* [YOUR OBJECTIVE]: Among the entries below, one line contains "destruct (selectRouteInfos_spec (fs1" and another contains "split; [by destruct sel|].". Transcribe those two lines and every line between them, exactly.

....

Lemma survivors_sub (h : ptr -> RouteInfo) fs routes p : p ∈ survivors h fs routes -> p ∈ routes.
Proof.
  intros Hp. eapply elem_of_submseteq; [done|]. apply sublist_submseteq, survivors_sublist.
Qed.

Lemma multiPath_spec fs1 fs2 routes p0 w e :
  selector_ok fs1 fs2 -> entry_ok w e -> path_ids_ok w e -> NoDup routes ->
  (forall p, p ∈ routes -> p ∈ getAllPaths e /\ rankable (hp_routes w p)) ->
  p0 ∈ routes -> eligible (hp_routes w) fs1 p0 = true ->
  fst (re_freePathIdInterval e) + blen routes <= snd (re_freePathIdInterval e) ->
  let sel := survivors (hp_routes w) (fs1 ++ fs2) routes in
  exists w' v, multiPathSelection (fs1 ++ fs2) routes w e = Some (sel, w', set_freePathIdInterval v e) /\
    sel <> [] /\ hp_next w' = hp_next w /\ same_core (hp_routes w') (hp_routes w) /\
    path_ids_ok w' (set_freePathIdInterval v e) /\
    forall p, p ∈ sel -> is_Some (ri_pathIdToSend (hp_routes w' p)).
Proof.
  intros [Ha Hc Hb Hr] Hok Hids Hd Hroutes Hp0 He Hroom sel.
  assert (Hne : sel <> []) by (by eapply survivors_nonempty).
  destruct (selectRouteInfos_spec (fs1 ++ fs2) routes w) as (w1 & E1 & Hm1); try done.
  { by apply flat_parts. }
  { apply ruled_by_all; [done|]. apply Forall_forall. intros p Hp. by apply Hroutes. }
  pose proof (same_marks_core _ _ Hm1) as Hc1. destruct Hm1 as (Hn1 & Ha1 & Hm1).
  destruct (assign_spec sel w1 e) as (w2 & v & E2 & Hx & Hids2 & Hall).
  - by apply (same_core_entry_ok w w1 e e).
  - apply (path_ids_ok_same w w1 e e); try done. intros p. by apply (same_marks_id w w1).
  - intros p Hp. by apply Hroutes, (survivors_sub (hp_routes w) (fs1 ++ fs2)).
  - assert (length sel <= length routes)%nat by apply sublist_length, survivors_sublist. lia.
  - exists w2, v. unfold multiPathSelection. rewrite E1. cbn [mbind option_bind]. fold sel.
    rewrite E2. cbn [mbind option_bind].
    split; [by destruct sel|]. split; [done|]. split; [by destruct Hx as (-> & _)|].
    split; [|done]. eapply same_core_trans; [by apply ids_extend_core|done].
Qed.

....

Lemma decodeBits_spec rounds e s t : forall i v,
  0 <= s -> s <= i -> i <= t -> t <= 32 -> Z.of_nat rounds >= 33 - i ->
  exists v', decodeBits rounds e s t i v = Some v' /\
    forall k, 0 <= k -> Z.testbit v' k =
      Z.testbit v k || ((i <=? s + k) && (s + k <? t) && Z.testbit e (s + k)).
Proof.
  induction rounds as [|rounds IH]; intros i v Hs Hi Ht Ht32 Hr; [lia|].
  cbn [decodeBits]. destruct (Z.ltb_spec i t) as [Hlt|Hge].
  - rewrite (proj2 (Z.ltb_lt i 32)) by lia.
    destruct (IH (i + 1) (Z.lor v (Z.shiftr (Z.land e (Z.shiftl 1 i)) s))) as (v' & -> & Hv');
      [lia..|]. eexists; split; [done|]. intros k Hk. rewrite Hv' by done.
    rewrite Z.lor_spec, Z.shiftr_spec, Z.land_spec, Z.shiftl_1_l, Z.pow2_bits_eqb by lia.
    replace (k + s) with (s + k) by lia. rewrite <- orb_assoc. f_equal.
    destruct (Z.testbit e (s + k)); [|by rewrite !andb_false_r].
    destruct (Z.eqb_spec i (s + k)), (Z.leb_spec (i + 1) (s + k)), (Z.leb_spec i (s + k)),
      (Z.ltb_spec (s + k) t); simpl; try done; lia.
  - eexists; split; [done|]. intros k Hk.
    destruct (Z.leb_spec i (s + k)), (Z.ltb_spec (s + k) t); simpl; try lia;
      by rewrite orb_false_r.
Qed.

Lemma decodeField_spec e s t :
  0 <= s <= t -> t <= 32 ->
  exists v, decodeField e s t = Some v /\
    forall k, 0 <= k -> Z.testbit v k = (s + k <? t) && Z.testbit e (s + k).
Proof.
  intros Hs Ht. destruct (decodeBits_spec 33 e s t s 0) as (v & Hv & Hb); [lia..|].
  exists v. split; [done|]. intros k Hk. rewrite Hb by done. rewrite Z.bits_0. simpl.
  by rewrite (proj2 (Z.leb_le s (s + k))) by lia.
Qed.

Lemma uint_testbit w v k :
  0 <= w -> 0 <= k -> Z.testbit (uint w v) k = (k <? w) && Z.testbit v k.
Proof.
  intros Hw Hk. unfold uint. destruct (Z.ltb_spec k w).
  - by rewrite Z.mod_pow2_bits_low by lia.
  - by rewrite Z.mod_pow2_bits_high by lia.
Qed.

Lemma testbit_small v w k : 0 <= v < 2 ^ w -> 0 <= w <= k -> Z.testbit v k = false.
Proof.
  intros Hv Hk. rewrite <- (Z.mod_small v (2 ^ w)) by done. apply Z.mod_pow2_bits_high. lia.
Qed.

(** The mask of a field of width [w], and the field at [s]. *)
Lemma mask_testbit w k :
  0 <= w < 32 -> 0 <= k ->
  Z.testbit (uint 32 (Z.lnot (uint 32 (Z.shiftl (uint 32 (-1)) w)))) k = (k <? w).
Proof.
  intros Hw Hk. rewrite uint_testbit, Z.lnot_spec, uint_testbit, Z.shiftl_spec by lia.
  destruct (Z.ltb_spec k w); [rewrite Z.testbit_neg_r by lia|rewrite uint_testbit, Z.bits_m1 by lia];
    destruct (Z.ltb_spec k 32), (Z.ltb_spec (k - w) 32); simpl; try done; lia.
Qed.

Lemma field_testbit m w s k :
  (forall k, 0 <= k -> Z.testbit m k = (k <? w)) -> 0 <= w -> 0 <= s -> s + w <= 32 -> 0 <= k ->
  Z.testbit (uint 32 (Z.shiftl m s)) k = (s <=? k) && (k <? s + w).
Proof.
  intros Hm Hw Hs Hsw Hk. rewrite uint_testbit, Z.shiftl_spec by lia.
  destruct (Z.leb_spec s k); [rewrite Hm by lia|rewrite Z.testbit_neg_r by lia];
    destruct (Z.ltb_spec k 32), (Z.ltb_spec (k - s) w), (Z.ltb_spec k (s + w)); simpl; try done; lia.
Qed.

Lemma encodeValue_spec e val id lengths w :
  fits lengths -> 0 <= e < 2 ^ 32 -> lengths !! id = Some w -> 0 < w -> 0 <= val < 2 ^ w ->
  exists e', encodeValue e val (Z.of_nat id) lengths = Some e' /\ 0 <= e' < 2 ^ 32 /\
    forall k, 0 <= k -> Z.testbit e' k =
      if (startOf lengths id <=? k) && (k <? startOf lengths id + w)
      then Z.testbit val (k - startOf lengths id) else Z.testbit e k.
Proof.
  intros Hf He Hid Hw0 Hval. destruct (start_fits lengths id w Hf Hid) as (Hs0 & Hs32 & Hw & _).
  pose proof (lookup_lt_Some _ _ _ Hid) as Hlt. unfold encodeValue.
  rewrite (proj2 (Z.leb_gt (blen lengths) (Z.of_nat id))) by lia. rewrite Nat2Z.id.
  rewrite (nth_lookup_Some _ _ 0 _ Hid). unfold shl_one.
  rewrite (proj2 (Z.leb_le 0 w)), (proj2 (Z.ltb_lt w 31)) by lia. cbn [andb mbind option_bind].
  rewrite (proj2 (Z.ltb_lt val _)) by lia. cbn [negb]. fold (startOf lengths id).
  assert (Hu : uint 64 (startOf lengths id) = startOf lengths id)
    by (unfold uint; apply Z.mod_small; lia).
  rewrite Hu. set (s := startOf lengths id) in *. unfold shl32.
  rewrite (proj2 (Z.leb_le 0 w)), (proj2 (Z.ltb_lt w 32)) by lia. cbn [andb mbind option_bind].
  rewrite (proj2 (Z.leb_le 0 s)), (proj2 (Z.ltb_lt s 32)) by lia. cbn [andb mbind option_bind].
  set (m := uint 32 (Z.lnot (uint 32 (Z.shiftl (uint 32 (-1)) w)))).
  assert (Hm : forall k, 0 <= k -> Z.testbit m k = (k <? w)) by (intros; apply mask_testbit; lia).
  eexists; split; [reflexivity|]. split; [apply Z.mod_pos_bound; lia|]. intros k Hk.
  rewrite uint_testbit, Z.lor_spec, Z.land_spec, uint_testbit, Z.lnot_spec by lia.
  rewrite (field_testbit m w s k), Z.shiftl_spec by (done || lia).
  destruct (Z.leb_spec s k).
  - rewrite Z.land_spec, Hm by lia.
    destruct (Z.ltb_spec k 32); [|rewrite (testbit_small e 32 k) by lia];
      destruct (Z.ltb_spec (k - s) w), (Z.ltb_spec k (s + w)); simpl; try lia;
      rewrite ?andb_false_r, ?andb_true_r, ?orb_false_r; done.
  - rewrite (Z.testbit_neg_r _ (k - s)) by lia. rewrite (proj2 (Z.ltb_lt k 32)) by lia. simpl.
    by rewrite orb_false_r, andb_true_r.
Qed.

....

* [WRITTEN SOLUTION]:
  destruct (selectRouteInfos_spec (fs1 ++ fs2) routes w) as (w1 & E1 & Hm1); try done.
  { by apply flat_parts. }
  { apply ruled_by_all; [done|]. apply Forall_forall. intros p Hp. by apply Hroutes. }
  pose proof (same_marks_core _ _ Hm1) as Hc1. destruct Hm1 as (Hn1 & Ha1 & Hm1).
  destruct (assign_spec sel w1 e) as (w2 & v & E2 & Hx & Hids2 & Hall).
  - by apply (same_core_entry_ok w w1 e e).
  - apply (path_ids_ok_same w w1 e e); try done. intros p. by apply (same_marks_id w w1).
  - intros p Hp. by apply Hroutes, (survivors_sub (hp_routes w) (fs1 ++ fs2)).
  - assert (length sel <= length routes)%nat by apply sublist_length, survivors_sublist. lia.
  - exists w2, v. unfold multiPathSelection. rewrite E1. cbn [mbind option_bind]. fold sel.
    rewrite E2. cbn [mbind option_bind].
    split; [by destruct sel|]. split; [done|]. split; [by destruct Hx as (-> & _)|].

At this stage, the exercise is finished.